The Crown of Tonga was made in 1873 for George Tupou I at the behest of his prime minister, The Reverend Shirley Waldemar Baker. The crown was fashioned by Hardy Brothers, an Australian jewellery firm. The gold crown of Tonga is reputedly the largest and heaviest crown in the world.

==History==
For some time, Tonga's independence had been threatened by France. Since 1872 the German Empire also posed a threat to Tonga's independence with threats of annexation. The King and Reverend Baker composed the Constitution of 1875, which is still in effect today. At this time, Tonga also adopted a national flag, a coat-of-arms and a national anthem.

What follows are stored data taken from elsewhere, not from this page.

(** X19. On the model of the file system, which has no links, quotas or
    failing devices: [compress] returns whenever the tree is well formed,
    the directory it is called from is there, the target can be walked to
    and is a directory, the archive can be created, and every file of the
    tree but the archive can be read.  Then every name the listing gives can
    be added (the archive itself, when it lies in the target, is skipped),
    the archive can be written, and the way back is open. *)
Theorem compress_returns σ tar_dir output_file :
  wf_fs σ = true →
  (∃ ch, lookup_node (fs_root σ) (fs_cwd σ) = Some (Dir ch)) →
  target_ok σ tar_dir = true →
  creatable σ output_file = true →
  readable_tree (archive_path σ output_file) [] (fs_root σ) = true →
  outcome (exec fs_handler (compress tar_dir output_file) σ) = Ok tt.
Proof.
  intros Hwf [ch0 Hcwd0] Htarget Hcreate Hread.
  apply andb_true_iff in Hwf as [Hroot Hcwd].
  unfold target_ok in Htarget. destruct tar_dir as [d|]; [|done].
  destruct (find_dir σ d) as [[p ch]|e] eqn:Hdir; [|done]. clear Htarget.
  pose proof Hdir as [Hp Hch]%find_dir_Ok.
  assert (Hpv : forallb valid_name p = true) by (subst p; by apply resolve_valid).
  unfold creatable in Hcreate.
  destruct (walk (fs_root σ) (fs_cwd σ) _) as [ap|] eqn:Hwalk; [|done].
  destruct (put_file ap (Bytes "") (fs_root σ)) as [root1|] eqn:Hput; [|done].
  clear Hcreate.
  pose proof (walk_resolve _ _ _ _ Hwalk) as Hap. fold (archive_path σ output_file) in Hap.
  rewrite <- Hap in Hread.
  assert (Hapv : forallb valid_name ap = true)
    by (rewrite Hap; by apply resolve_valid).
  assert (Hroot1 : wf_node root1 = true) by by eapply put_file_wf.
  destruct (put_file_keeps_dirs _ _ _ _ _ _ Hput Hch) as [ch1 Hch1].
  pose proof (put_file_lookup _ _ _ _ Hput) as Hfile1.
  assert (Hread1 : readable_tree ap [] root1 = true)
    by exact (readable_put ap (Bytes "") _ _ [] Hput Hread).
  unfold compress, mbind, prog_bind.
  rewrite exec_bind, exec_do. cbn [fs_handler fst snd].
  rewrite exec_bind, exec_do. cbn [fs_handler]. rewrite Hdir. cbn [fst snd].
  rewrite exec_bind, exec_do. cbn [fs_handler]. unfold fs_open_tar.
  change (compression_of_mode "w:gz") with (Some Gzip).
  cbn [fs_root fs_cwd fs_tars fs_next fs_stdout].
  rewrite (walk_absolute _ p (fs_cwd σ)) by apply path_join_absolute.
  rewrite Hwalk, Hput. cbn [fst snd].
  rewrite exec_bind, exec_with_exit, exec_bind, exec_do. cbn [fs_handler].
  match goal with |- context [find_dir ?s "."] => set (σ2 := s) end.
  assert (Hls : find_dir σ2 "." = Ok (p, ch1)).
  { unfold find_dir. subst σ2. cbn [fs_root fs_cwd].
    by rewrite bool_decide_eq_false_2, (walk_dot _ _ _ Hch1), Hch1 by done. }
  rewrite Hls. cbn [fst snd].
  assert (Htar : fs_tars σ2 !! fs_next σ = Some (OpenTar ap Gzip []))
    by apply lookup_insert_eq.
  assert (Hdir1 : wf_node (Dir ch1) = true) by by eapply wf_lookup.
  pose proof (add_loop_frame (map fst ch1) σ2 (fs_next σ) _ Htar) as HF.
  pose proof (add_loop_returns (map fst ch1) σ2 (fs_next σ) _ Htar) as HR.
  cbv zeta in HF.
  destruct (exec fs_handler (for_each _ _) σ2) as [[res s3] t3].
  cbn [outcome final trace fst snd tar_path tar_compression] in HF, HR.
  rewrite HR.
  2: { apply Forall_forall. intros item Hitem.
       pose proof (wf_names _ _ Hdir1 Hitem) as Hv.
       pose proof Hv as (? & _)%valid_name_spec. split; [done|].
       subst σ2. cbn [fs_root fs_cwd].
       destruct (assoc_listed _ _ Hitem) as [n Hn].
       exists (p ++ [item])%list, n. split_and!.
       - by eapply walk_name.
       - by rewrite (lookup_node_snoc _ _ _ _ Hch1).
       - apply add_node_readable.
         apply (readable_lookup ap (p ++ [item]) root1 [] n Hread1).
         + by rewrite (lookup_node_snoc _ _ _ _ Hch1).
         + intros q1 q2 Hq Hq2 Hself. simpl in Hself. subst q1.
           pose proof (lookup_node_snoc _ _ _ item Hch1) as Hlook.
           rewrite Hn, Hq in Hlook.
           apply lookup_node_app in Hlook as (m & Hm & Hrest).
           rewrite Hfile1 in Hm. injection Hm as <-.
           by destruct q2. }
  destruct HF as (Hr & Hc & _ & ms & Hms). subst σ2.
  cbn [fs_root fs_cwd] in Hr, Hc.
  rewrite exec_do. cbn [fs_handler fst snd]. unfold fs_tar_close.
  rewrite Hms, Hr. cbn [tar_path tar_compression tar_members].
  destruct (put_file_again ap (Bytes "") (TarArchive Gzip ms) _ _ Hput)
    as [root2 Hput2].
  rewrite Hput2. cbn [fst snd]. cbv beta iota.
  rewrite exec_do. cbn [fs_handler]. unfold find_dir.
  cbn [fs_root fs_cwd].
  destruct (put_file_keeps_dirs _ _ _ _ _ _ Hput Hcwd0) as [ch2 Hch2].
  destruct (put_file_keeps_dirs _ _ _ _ _ _ Hput2 Hch2) as [ch3 Hch3].
  rewrite bool_decide_eq_false_2 by done.
  by rewrite (walk_abs_string _ _ _ _ Hcwd Hch3), Hch3.
Qed.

The first king to be crowned with the historic crown was King George Tupou I, the great-grandson and successor Tupou. Tupou II was crowned on 17 March 1893. His daughter and successor Queen Sālote Tupou III was crowned on 11 October 1918. Queen Sālote was succeeded by her eldest son, who became King Tāufa'āhau Tupou IV. He was crowned on his 49th birthday, 4 July 1967. King Tāufa'āhau was succeeded by his eldest son, who became King George Tupou V. He was crowned on 1 August 2008. His younger brother and successor King Tupou VI was crowned on 4 July 2015.